Anytime a sailor can set a spinnaker is special. A boat just seems to come alive and say thank you for adding the colorful, carefully shaped sail. 

Spinnaker fabrics, shapes, setting techniques, graphics and trimming methods have all improved in recent years. When the first spinnakers appeared during America’s Cup races in the early 1900s, sailors named the innovative downwind sails in honor of film stars such as Greta Garbo and Mae West. Today, thanks to sailmakers looking for advances in speed, spinnakers are lighter, stronger, easier to set, more efficient to trim and, best of all, fast. For many boats, awkward ­spinnaker poles have given way to ­asymmetrical spinnakers.

I’ve learned that simpler is better. The key to setting a spinnaker is spending some time folding the sail ­properly before setting it. This is similar to the protocol of a paratrooper packing his chute. Prepare the sheets and halyard, and secure the shackles to the three corners of the sail.

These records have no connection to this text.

(* ===== verification/SlotRefine.v ===== *)
(** * SlotRefine: the stored book is the book of lists

    Each method of SlotBook.v computes what its counterpart in OrderBook.v does ([computes] of
    SlotRep.v, whose rules the proofs apply statement by statement), and so does every sequence of
    calls. *)

From Stdlib Require Import ZArith Lia Bool String.
From stdpp Require Import base tactics decidable numbers option list.
From S2P Require Import Prelude.
From S2P Require Import Double.
From S2P Require Import Order.
From S2P Require Import OrderBook.
From S2P Require Import BookLevels.
From S2P Require Import BookMatch.
From S2P Require Import BookInv.
From S2P Require Import OrderPool.
From S2P Require Import OrderQueue.
From S2P Require Import SlotBook.
From S2P Require Import SlotRep.

Local Open Scope Z_scope.

(** ** addOrder *)

Lemma computes_slot_search b s right fuel low high :
  (high <= length (levels_of s b))%nat -> (high - low < fuel)%nat ->
  computes (slot_search fuel right s low high) b b (Ok (level_search fuel right (levels_of s b) low high)).
Proof.
  revert low high. induction fuel as [|fuel IH]; intros low high Hh Hf; [lia|].
  cbn [slot_search level_search]. cbv zeta.
  case_decide as Hlt; [|apply computes_ret].
  assert (low + (high - low) / 2 < high)%nat as Hmid by (pose proof (Nat.div_lt (high - low) 2); lia).
  destruct (lookup_lt_is_Some_2 (levels_of s b) (low + (high - low) / 2)) as [l Hl]; [lia|]. rewrite Hl. run.
  destruct (right (lprice l)); apply IH; lia.
Qed.

Lemma level_search_le right ls fuel low high :
  (low <= high)%nat -> (level_search fuel right ls low high <= high)%nat.
Proof.
  revert low high. induction fuel as [|fuel IH]; intros low high Hlh; [done|]. cbn [level_search]. cbv zeta.
  case_decide as Hlt; [|done].
  assert (low + (high - low) / 2 < high)%nat as Hmid by (pose proof (Nat.div_lt (high - low) 2); lia).
  destruct (ls !! _); [|done]. destruct (right _); [apply IH; lia|]. etransitivity; [apply IH; lia|lia].
Qed.

Lemma computes_findLevel b s p : computes (slot_findLevel s p) b b (Ok (findLevel s b p)).
Proof. unfold slot_findLevel. run. destruct s; (eapply computes_slot_search; simpl; lia). Qed.

Lemma findLevel_le b s p : (findLevel s b p <= length (levels_of s b))%nat.
Proof. destruct s; apply level_search_le; lia. Qed.

Lemma computes_insert_level b s i o :
  (i <= length (levels_of s b))%nat ->
  if pool_available_ b <=? 0
  then computes (insert_level s i o) b b (Throw exhausted)
  else computes (insert_level s i o) b
    (set_levels s b (insert_at i (Build_PriceLevel (price o) [o]) (levels_of s b)) (-1)) (Ok ()).
Proof.
  intros Hi. destruct (Z.leb_spec (pool_available_ b) 0);
    intros sb [idss Hr]; destruct (rep_insert _ _ _ s i o Hr Hi) as (q & p & r & Hp & Hres);
    unfold insert_level; simpl; rewrite Hp; destruct r as [u|e]; destruct Hres as [Hres Hb]; try lia.
  - destruct Hres as [-> _]. eexists. split; [reflexivity|done].
  - rewrite move_level_same, decide_True by (by rewrite (rep_levels_length _ _ _ s Hr)).
    eexists. split; [reflexivity|]. by destruct q.
Qed.

(** The book and the answer of [addOrder]; the exception of an exhausted pool is caught. *)
Lemma computes_addOrder b o : computes (slot_addOrder o) b (addOrder b o).1 (Ok (addOrder b o).2).
Proof.
  unfold slot_addOrder, addOrder. destruct (_ || _); [apply computes_ret|]. cbv zeta.
  set (s := side o). pose proof (computes_findLevel b s (price o)) as Hf. pose proof (findLevel_le b s (price o)) as Hle.
  set (idx := findLevel s b (price o)) in *.
  assert (if pool_available_ b <=? 0
    then computes (same ← (if decide (idx < length (levels_of s b))%nat
             then lp ← level_price_at s idx; mret (deq lp (price o)) else mret false);
           (if (same : bool) then queue_push_back s idx o else insert_level s idx o);; mret true)
           b b (Throw exhausted)
    else computes (same ← (if decide (idx < length (levels_of s b))%nat
             then lp ← level_price_at s idx; mret (deq lp (price o)) else mret false);
           (if (same : bool) then queue_push_back s idx o else insert_level s idx o);; mret true)
           b (set_levels s b (push_order (levels_of s b) idx o) (-1)) (Ok true)) as Hbody.
  { pose proof (computes_insert_level b s idx o Hle) as Hins. unfold push_order. case_decide as Hlt.
    - destruct (lookup_lt_is_Some_2 (levels_of s b) idx Hlt) as [l Hl]. rewrite Hl.
      pose proof (computes_queue_push_back b s idx l Hl o) as Hpush.
      assert (computes (lp ← level_price_at s idx; mret (deq lp (price o))) b b (Ok (deq (lprice l) (price o)))) as Hsame
        by (run; apply computes_ret).
      destruct (pool_available_ b <=? 0), (deq (lprice l) (price o)); (eapply computes_bind; [exact Hsame|]);
        first [by apply computes_bind_throw|eapply computes_bind; [done|apply computes_ret]].
    - rewrite (lookup_ge_None_2 (levels_of s b)) by lia.
      destruct (pool_available_ b <=? 0); run;
        first [by apply computes_bind_throw|eapply computes_bind; [done|apply computes_ret]]. }
  destruct (pool_available_ b <=? 0).
  - eapply computes_caught; [|apply computes_ret]. eapply computes_bind; [exact Hf|]. run. exact Hbody.
  - apply computes_catch. eapply computes_bind; [exact Hf|]. run. exact Hbody.
Qed.

(** ** Walks *)

Section Walks.
Context {A R : Type}.

(** The same walk over lists. *)
Fixpoint walk_orders (body : A -> nat -> Order -> R + A) (j : nat) (a : A) (os : list Order) : R + A :=
  match os with
  | [] => inr a
  | o :: os =>
      match body a j o with
      | inl r => inl r
      | inr a => walk_orders body (S j) a os
      end
  end.

Fixpoint walk_levels (beyond : double -> bool) (body : nat -> A -> nat -> Order -> R + A) (i : nat) (a : A)
    (ls : list PriceLevel) : R + A :=
  match ls with
  | [] => inr a
  | l :: ls =>
      if beyond (lprice l) then inr a
      else
        match walk_orders (body i) 0 a (orders l) with
        | inl r => inl r
        | inr a => walk_levels beyond body (S i) a ls
        end
  end.

Lemma computes_for_orders b s i l (body : A -> nat -> Order -> R + A) pre os a :
  levels_of s b !! i = Some l -> orders l = pre ++ os ->
  computes (for_orders s i (length os) (length pre) body a) b b (Ok (walk_orders body (length pre) a os)).
Proof.
  intros Hl. revert pre a. induction os as [|o os IH]; intros pre a Hos; simpl; [apply computes_ret|].
  eapply computes_bind; [eapply computes_queue_at; [done|]; rewrite Hos; by apply list_lookup_middle|].
  destruct (body a (length pre) o) as [r|a']; [apply computes_ret|].
  specialize (IH (pre ++ [o]) a'). rewrite length_app, Nat.add_1_r in IH. apply IH. by rewrite <- app_assoc.
Qed.

Lemma computes_for_levels b s beyond (body : nat -> A -> nat -> Order -> R + A) pre ls a :
  levels_of s b = pre ++ ls ->
  computes (for_levels s (length ls) (length pre) beyond body a) b b
    (Ok (walk_levels beyond body (length pre) a ls)).
Proof.
  revert pre a. induction ls as [|l ls IH]; intros pre a Hls; simpl; [apply computes_ret|].
  assert (levels_of s b !! length pre = Some l) as Hl by (rewrite Hls; by apply list_lookup_middle).
  run. destruct (beyond (lprice l)); [apply computes_ret|]. run.
  eapply computes_bind; [by apply (computes_for_orders _ _ _ _ _ [] (orders l) a Hl)|]. simpl.
  destruct (walk_orders _ 0 a (orders l)) as [r|a']; [apply computes_ret|].
  specialize (IH (pre ++ [l]) a'). rewrite length_app, Nat.add_1_r in IH. apply IH. by rewrite <- app_assoc.
Qed.

Lemma computes_walk b s beyond (body : nat -> A -> nat -> Order -> R + A) a :
  computes (walk s beyond body a) b b (Ok (walk_levels beyond body 0 a (levels_of s b))).
Proof. unfold walk. run. by apply (computes_for_levels _ _ _ _ []). Qed.
End Walks.

(** The scans of OrderBook.v are walks. *)
Lemma walk_fill needed i j available os :
  walk_orders (fill_body needed i) j available os = fill_scan needed available os.
Proof.
  revert j available. induction os as [|o os IH]; intros j available; [done|]. simpl. unfold fill_body at 1.
  destruct (needed <=? _); [done|apply IH].
Qed.

Lemma walk_fill_levels inc i available ls :
  match walk_levels (beyond inc) (fill_body (remaining_quantity inc)) i available ls with
  | inl _ => true | inr _ => false end = fill_scan_levels inc (remaining_quantity inc) available ls.
Proof.
  revert i available. induction ls as [|l ls IH]; intros i available; [done|]. simpl. rewrite walk_fill.
  destruct (beyond inc (lprice l)); [done|]. destruct (fill_scan _ _ _); [done|apply IH].
Qed.

Lemma walk_self trader i j remaining os :
  walk_orders (self_body trader i) j remaining os = self_scan trader remaining os.
Proof.
  revert j remaining. induction os as [|o os IH]; intros j remaining; [done|]. simpl. unfold self_body at 1.
  destruct (remaining_quantity o =? 0); [apply IH|]. destruct (trader_id o =? trader); [done|]. cbv zeta.
  destruct (_ =? 0); [done|apply IH].
Qed.

Lemma walk_self_levels inc i remaining ls :
  match walk_levels (beyond inc) (self_body (trader_id inc)) i remaining ls with
  | inl answer => answer | inr _ => false end = self_scan_levels inc remaining ls.
Proof.
  revert i remaining. induction ls as [|l ls IH]; intros i remaining; [done|]. simpl. rewrite walk_self.
  destruct (beyond inc (lprice l)); [done|]. destruct (self_scan _ _ _); [done|apply IH].
Qed.

Lemma walk_id id i j os :
  walk_orders (id_body id i) j () os
  = match list_find (fun o => order_id o = id) os with
    | Some (k, _) => inl (i, (j + k)%nat)
    | None => inr ()
    end.
Proof.
  revert j. induction os as [|o os IH]; intros j; [done|]. simpl. unfold id_body at 1.
  destruct (Z.eqb_spec (order_id o) id) as [He|He].
  - rewrite decide_True by done. by rewrite Nat.add_0_r.
  - rewrite decide_False by done. rewrite IH. destruct (list_find _ os) as [[k o']|]; simpl; [|done].
    by rewrite Nat.add_succ_r.
Qed.

Lemma walk_id_levels id i ls :
  walk_levels (fun _ => false) (id_body id) i () ls
  = match find_order id ls with
    | Some (k, j) => inl ((i + k)%nat, j)
    | None => inr ()
    end.
Proof.
  revert i. induction ls as [|l ls IH]; intros i; [done|]. simpl. rewrite walk_id.
  destruct (list_find _ (orders l)) as [[j o]|]; [by rewrite Nat.add_0_r|].
  rewrite IH. destruct (find_order id ls) as [[k j]|]; simpl; [|done]. by rewrite Nat.add_succ_r.
Qed.

Lemma computes_canFullyFill b inc : computes (slot_canFullyFill inc) b b (Ok (canFullyFill b inc)).
Proof.
  unfold slot_canFullyFill. eapply computes_bind; [apply computes_walk|].
  rewrite walk_fill_levels. apply computes_ret.
Qed.

Lemma computes_wouldSelfTrade b inc : computes (slot_wouldSelfTrade inc) b b (Ok (wouldSelfTrade b inc)).
Proof.
  unfold slot_wouldSelfTrade. eapply computes_bind; [apply computes_walk|].
  rewrite walk_self_levels. apply computes_ret.
Qed.

Lemma computes_locate b id : computes (slot_locate id) b b (Ok (locate b id)).
Proof.
  unfold slot_locate, locate. eapply computes_bind; [apply computes_walk|]. rewrite walk_id_levels. simpl.
  destruct (find_order id (bids_ b)) as [[i j]|]; [apply computes_ret|].
  eapply computes_bind; [apply computes_walk|]. rewrite walk_id_levels. simpl.
  destruct (find_order id (asks_ b)) as [[i j]|]; apply computes_ret.
Qed.

(** ** Operations on one order *)

Lemma find_order_at id ls i j : find_order id ls = Some (i, j) -> exists o, order_at ls i j = Some o.
Proof.
  intros (ls1 & lp & os1 & o & os2 & ls2 & -> & -> & -> & _)%find_order_Some. exists o. apply order_at_mid.
Qed.

Lemma locate_at b id s i j : locate b id = Some (s, i, j) -> exists o, order_at (levels_of s b) i j = Some o.
Proof.
  unfold locate. destruct (find_order id (bids_ b)) as [[i1 j1]|] eqn:Hb.
  - intros [= <- <- <-]. by eapply find_order_at.
  - destruct (find_order id (asks_ b)) as [[i1 j1]|] eqn:Ha; [|done]. intros [= <- <- <-]. by eapply find_order_at.
Qed.

Lemma computes_order_at b s i j o : order_at (levels_of s b) i j = Some o -> computes (queue_at s i j) b b (Ok o).
Proof.
  unfold order_at. destruct (levels_of s b !! i) as [l|] eqn:Hl; [|done]. simpl. by apply computes_queue_at.
Qed.

Lemma computes_update b s i j o o' :
  order_at (levels_of s b) i j = Some o ->
  computes (queue_assign s i j o') b (set_levels s b (update_order (levels_of s b) i j o') 0) (Ok ()).
Proof.
  unfold order_at, update_order. destruct (levels_of s b !! i) as [l|] eqn:Hl; [|done]. simpl. intros Ho.
  apply computes_queue_assign; [done|by eapply lookup_lt_Some].
Qed.

Lemma order_at_update ls i j o o' : order_at ls i j = Some o -> order_at (update_order ls i j o') i j = Some o'.
Proof.
  unfold order_at, update_order. destruct (ls !! i) as [l|] eqn:Hl; [|done]. simpl. intros Ho.
  rewrite list_lookup_insert_eq by (by eapply lookup_lt_Some). simpl.
  apply list_lookup_insert_eq. by eapply lookup_lt_Some.
Qed.

Lemma erase_update ls i j o' : erase_order (update_order ls i j o') i j = erase_order ls i j.
Proof.
  unfold erase_order, update_order. destruct (ls !! i) as [l|] eqn:Hl; [|by rewrite Hl].
  rewrite list_lookup_insert_eq by (by eapply lookup_lt_Some). simpl. rewrite delete_insert_same.
  destruct (delete j (orders l)); [by rewrite delete_insert_same|by rewrite list_insert_insert_eq].
Qed.

#[export] Hint Resolve computes_order_at computes_update computes_locate computes_findLevel
  computes_canFullyFill computes_wouldSelfTrade : slots.

Lemma computes_cancelOrder b id : computes (slot_cancelOrder id) b (cancelOrder b id).1 (Ok (cancelOrder b id).2).
Proof.
  unfold slot_cancelOrder, cancelOrder. run. destruct (locate b id) as [[[s i] j]|] eqn:Hl; [|apply computes_ret].
  destruct (locate_at _ _ _ _ _ Hl) as [o Ho]. eapply computes_erase_then; [done|apply computes_ret].
Qed.
Lemma late_run_steps overflow (clock : Z -> Z) :
  Forall (fun s => rtc (cstep overflow) (cs_fresh sample_buffer) s) late_run.
Proof.
  assert (forall s s' l, rtc (cstep overflow) (cs_fresh sample_buffer) s -> cstep overflow s s' ->
    (rtc (cstep overflow) (cs_fresh sample_buffer) s' ->
       Forall (fun s => rtc (cstep overflow) (cs_fresh sample_buffer) s) l) ->
    Forall (fun s => rtc (cstep overflow) (cs_fresh sample_buffer) s) (s' :: l)) as Hone.
  { intros s s' l H1 H2 H3. pose proof (rtc_r _ _ _ H1 H2). constructor; auto. }
  unfold late_run.
  eapply Hone; [apply rtc_refl|apply cstep_internal, c_start|intros H1].
  eapply Hone; [exact H1|apply (cstep_begin _ (Build_CSystem (start (Concurrent_new sample_buffer)) SOut false [] [] []) sample_submission); done|intros H2].
  eapply Hone; [exact H2|apply cstep_internal, (c_stop overflow (start (Concurrent_new sample_buffer)) (SSwitch sample_submission) [] [] [])|intros H3].
  eapply Hone; [exact H3|apply (late_consume overflow clock); reflexivity|intros H4].
  eapply Hone; [exact H4|apply (late_consume overflow clock); reflexivity|intros H5].
  eapply Hone; [exact H5|apply late_accept; reflexivity|constructor].
Qed.

(** An order can be accepted and never processed: [submitOrder] answers [true] although the
    consumer has left its loop. *)
Theorem late_order_is_stranded overflow :
  exists s, rtc (cstep overflow) (cs_fresh sample_buffer) s /\
    cs_accepted s = [sample_submission] /\ cs_processed s = [] /\
    consumer_ (cs_engine s) = COut /\ running_ (cs_engine s) = false.
Proof.
  pose proof (late_run_steps overflow id) as H. rewrite Forall_forall in H.
  eexists (Build_CSystem _ SOut true [sample_submission] [] []). split; [apply H; do 5 right; left|].
  split_and!; reflexivity.
Qed.

Lemma sample_buffer_wf : ring_wf sample_buffer /\ ring_contents sample_buffer = [].
Proof.
  assert (RingBuffer_new (Order_default 0) 4 = Ok sample_buffer) as H by reflexivity.
  apply RingBuffer_new_wf in H. tauto.
Qed.

(** A run in which an order is accepted. *)
Lemma busy_run_steps overflow :
  rtc (cstep overflow) (cs_fresh sample_buffer)
    (Build_CSystem (try_push (start (Concurrent_new sample_buffer)) sample_submission).1 SOut false
       [sample_submission] [] []).
Proof.
  eapply rtc_l; [apply cstep_internal, c_start|].
  eapply rtc_l; [apply (cstep_begin _ (Build_CSystem (start (Concurrent_new sample_buffer)) SOut false [] [] []) sample_submission); done|].
  apply rtc_once, cstep_internal.
  exact (c_submit overflow (start (Concurrent_new sample_buffer)) (SSwitch sample_submission) false
           [] [] [] _ SOut (Some true) eq_refl).
Qed.

Lemma concurrent_refines_sequential_witness :
  let s := Build_CSystem (try_push (start (Concurrent_new sample_buffer)) sample_submission).1 SOut false
             [sample_submission] [] [] in
  rtc (cstep (fun _ => 0)) (cs_fresh sample_buffer) s /\
  cs_accepted s = orders_of (cs_processed s) ++ in_flight (consumer_ (cs_engine s)) ++
    fifo_contents (c_buffer_ (cs_engine s)).
Proof.
  intros s. split; [apply busy_run_steps|].
  apply (concurrent_refines_sequential (H := ring_fifo) (fun _ => 0) (fun _ => I) sample_buffer s);
    [apply sample_buffer_wf|apply sample_buffer_wf|apply busy_run_steps].
Defined.

Lemma stop_drains_accepted_witness :
  let c := (try_push (start (Concurrent_new sample_buffer)) sample_submission).1 in
  let stopped := (stop_request false c).1 in
  consumer_ (consumer_turns (fun _ => 0) 10 (fun n => (Z.add (Z.of_nat n), 0)) stopped) = COut.
Proof.
  intros c stopped.
  apply (stop_drains_accepted (H := ring_fifo) (fun _ => 0) (fun _ => I) sample_buffer
           (Build_CSystem c SOut false [sample_submission] [] [])
           (Build_CSystem c SOut false [sample_submission] [] []) (fun n => (Z.add (Z.of_nat n), 0)) 10);
    [apply sample_buffer_wf|apply sample_buffer_wf|apply busy_run_steps|reflexivity|simpl; lia].
Defined.
(* ===== verification/JournalProps.v ===== *)
(** * JournalProps: the journal file holds what was accepted, in order

    The producer thread and the writer thread as a step relation over the journal object,
    proved against the interface of the ring ([BoundedFifo]). *)

From Stdlib Require Import ZArith Lia Bool String.
From stdpp Require Import base tactics decidable numbers option relations list.
From S2P Require Import Prelude.
From S2P Require Import Double.
From S2P Require Import Order.
From S2P Require Import Events.
From S2P Require Import Bytes.
From S2P Require Import Crc.
From S2P Require Import Fifo.
From S2P Require Import JournalRing.
From S2P Require Import Journal.

Local Open Scope Z_scope.

(** ** Records *)

Lemma length_frame seq cmd payload :
  length (frame seq cmd payload) = (length payload + 17)%nat.
Proof.
  unfold frame, record_body, putU8.
  rewrite !length_app, !length_putU32BE, length_putU64BE. cbn [length]. lia.
Qed.

Lemma event_payload_length e cmd size payload :
  event_payload e = Some (cmd, size, payload) ->
  Z.of_nat (length payload) = size /\ 0 < size <= 50 /\ 1 <= cmd <= 3.
Proof.
  unfold event_payload, NEW_ORDER, CANCEL_ORDER, FILL.
  destruct e; intros [= <- <- <-]; (split; [reflexivity|]); lia.
Qed.

(** The size test of [onEvent] never fails. *)
Lemma encode_frame e cmd size payload :
  event_payload e = Some (cmd, size, payload) ->
  encode e = Some (frame (sequence e) cmd payload).
Proof.
  intros He. unfold encode. rewrite He. simpl.
  apply event_payload_length in He as (-> & _). by rewrite Z.eqb_refl.
Qed.

Lemma encode_inv e data :
  encode e = Some data ->
  exists cmd size payload, event_payload e = Some (cmd, size, payload) /\
    data = frame (sequence e) cmd payload.
Proof.
  intros He. destruct (event_payload e) as [[[cmd size] payload]|] eqn:Hp.
  - rewrite (encode_frame _ _ _ _ Hp) in He. injection He as <-. eauto 6.
  - unfold encode in He. by rewrite Hp in He.
Qed.

(** What the journal writes passes its own validation. *)
Lemma encode_valid e data :
  encode e = Some data -> validateSerialized data = true /\ record_ok data.
Proof.
  intros (cmd & size & payload & Hp & ->)%encode_inv.
  apply event_payload_length in Hp as (Hl & Hs & _).
  assert (Z.of_nat (length (frame (sequence e) cmd payload)) = size + 17) as Hlen
    by (rewrite length_frame; lia).
  unfold validateSerialized, record_ok. rewrite Hlen.
  assert (readU32BE (frame (sequence e) cmd payload) = size) as ->.
  { unfold frame, record_body. rewrite <- !app_assoc, readU32BE_put by (unfold_int; lia). done. }
  unfold kRecordOverhead, kMaxRecordSize, kMaxPayloadSize. split; [|lia].
  rewrite !andb_true_iff, !Z.leb_le, Z.eqb_eq. lia.
Qed.

Section System.
Context {R : Type} `{BoundedFifo R (list Z)}.
Context (ring_takes : forall data : list Z, record_ok data -> fifo_ok data).

(** ** The two threads *)

(** Where the producer is inside [enqueueSerialized]. *)
Inductive phase : Type := Idle | Checked (data : list Z) | Pushed.

(** [js_accepted] is the history of the records the ring took. *)
Record JSystem : Type := Build_JSystem {
  js_journal : Journal R;
  js_phase : phase;
  js_accepted : list (list Z)
}.

Inductive jstep : JSystem -> JSystem -> Prop :=
| j_check j acc e data :
    encode e = Some data ->
    jstep (Build_JSystem j Idle acc)
      (Build_JSystem (enqueue_check j data).1
         (if (enqueue_check j data).2 then Checked data else Idle) acc)
| j_push j acc data :
    jstep (Build_JSystem j (Checked data) acc)
      (Build_JSystem (enqueue_push j data).1
         (if (enqueue_push j data).2 then Pushed else Idle)
         (if (enqueue_push j data).2 then acc ++ [data] else acc))
| j_count j acc :
    jstep (Build_JSystem j Pushed acc) (Build_JSystem (enqueue_count j) Idle acc)
| j_writer j ph acc written synced j' :
    writer_turn j written synced = Some j' ->
    jstep (Build_JSystem j ph acc) (Build_JSystem j' ph acc)
| j_policy j ph acc policy n :
    jstep (Build_JSystem j ph acc) (Build_JSystem (setSyncPolicy j policy n) ph acc)
| j_sync j ph acc flushed synced :
    jstep (Build_JSystem j ph acc) (Build_JSystem (journal_sync j flushed synced).1 ph acc)
| j_stop j ph acc :
    jstep (Build_JSystem j ph acc) (Build_JSystem (request_stop j) ph acc)
| j_close j ph acc :
    writer_alive j = false ->
    jstep (Build_JSystem j ph acc) (Build_JSystem (close_file j) ph acc).

(** A journal just opened over [bytes], with an empty ring. *)
Inductive journal_reachable (r : R) (bytes : list Z) : JSystem -> Prop :=
| journal_reachable_open os capacity j :
    (Journal_open os (Ok r) capacity bytes).2 = Ok j -> journal_reachable r bytes (Build_JSystem j Idle [])
| journal_reachable_step s s' :
    journal_reachable r bytes s -> jstep s s' -> journal_reachable r bytes s'.

(** ** The invariant *)

(** The bytes in the file before the first record. *)
Definition opening (bytes : list Z) : list Z :=
  match bytes with [] => journal_header | _ => bytes end.

(** The records whose [++queued_records_] has run. *)
Definition counted (s : JSystem) : nat :=
  match js_phase s with Pushed => pred (length (js_accepted s)) | _ => length (js_accepted s) end.

(** [w] records are written; a writer that died may have left part of the next one behind. *)
Definition written_inv (pre : list Z) (j : Journal R) (acc : list (list Z)) (w : nat)
    (partial : list Z) : Prop :=
  (w <= length acc)%nat /\ written_records_ j = u64 (Z.of_nat w) /\
  file j = pre ++ concat (take w acc) ++ partial /\
  if writer_alive j
  then partial = [] /\ fifo_contents (ring_ j) = drop w acc /\ fd_open j = true
  else running_ j = false /\
    ((partial = [] /\ fifo_contents (ring_ j) = drop w acc) \/
     (healthy_ j = false /\ exists d, acc !! w = Some d /\ partial `prefix_of` d /\
       fifo_contents (ring_ j) = drop (S w) acc)).

Definition jinv (pre : list Z) (s : JSystem) : Prop :=
  let j := js_journal s in
  fifo_wf (ring_ j) /\
  Forall (fun d => validateSerialized d = true /\ record_ok d) (js_accepted s) /\
  (forall d, js_phase s = Checked d -> validateSerialized d = true /\ record_ok d) /\
  (js_phase s = Pushed -> js_accepted s <> []) /\
  queued_records_ j = u64 (Z.of_nat (counted s)) /\
  exists w partial, written_inv pre j (js_accepted s) w partial.

Implicit Types (pre : list Z) (j : Journal R) (acc : list (list Z)).

(** Steps that touch neither the ring, the counters nor the file. *)
Lemma written_inv_health pre j acc w partial healthy running :
  (healthy = true -> healthy_ j = true) -> (running = true -> running_ j = true) ->
  written_inv pre j acc w partial ->
  written_inv pre (with_health j healthy running (writer_alive j)) acc w partial.
Proof.
  unfold written_inv. simpl. intros Hh Hr (Hw & Hwr & Hf & Hrest). split_and!; [done..|].
  destruct (writer_alive j); [done|]. destruct Hrest as [Hrun Hrest].
  split; [destruct running; [symmetry in Hrun; by rewrite Hr in Hrun|done]|].
  destruct Hrest as [?|[Hu ?]]; [by left|right].
  split; [destruct healthy; [by rewrite Hh in Hu|done]|done].
Qed.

When everything is ready to go, the sailor at the helm needs to steer a course that allows the sail to be hoisted behind the mainsail before the sail is trimmed. It’s a magic moment when the sail fills and the boat accelerates. The crew feels the energy, and it lifts everyone’s morale.

On my 32-foot Hood ­daysailer, Whirlwind, I hand over the helm to my crew, and then I set up the spinnaker. I’ve arranged the tack, halyard and clew to be attached to the spinnaker from the cockpit. I do not have a bowsprit or a pole. I do not need to go up on the foredeck. The sail attaches to the tack line, which is led under the foredeck so that I can control it from the cockpit. 

At one point, I was inspired to use an elaborate roller-­furling arrangement to set the spinnaker. I got the idea from around-the-world-racers. It was a mess. The roller furler would wind up in one direction at the head and the other direction along the foot. It was an impossible system to use.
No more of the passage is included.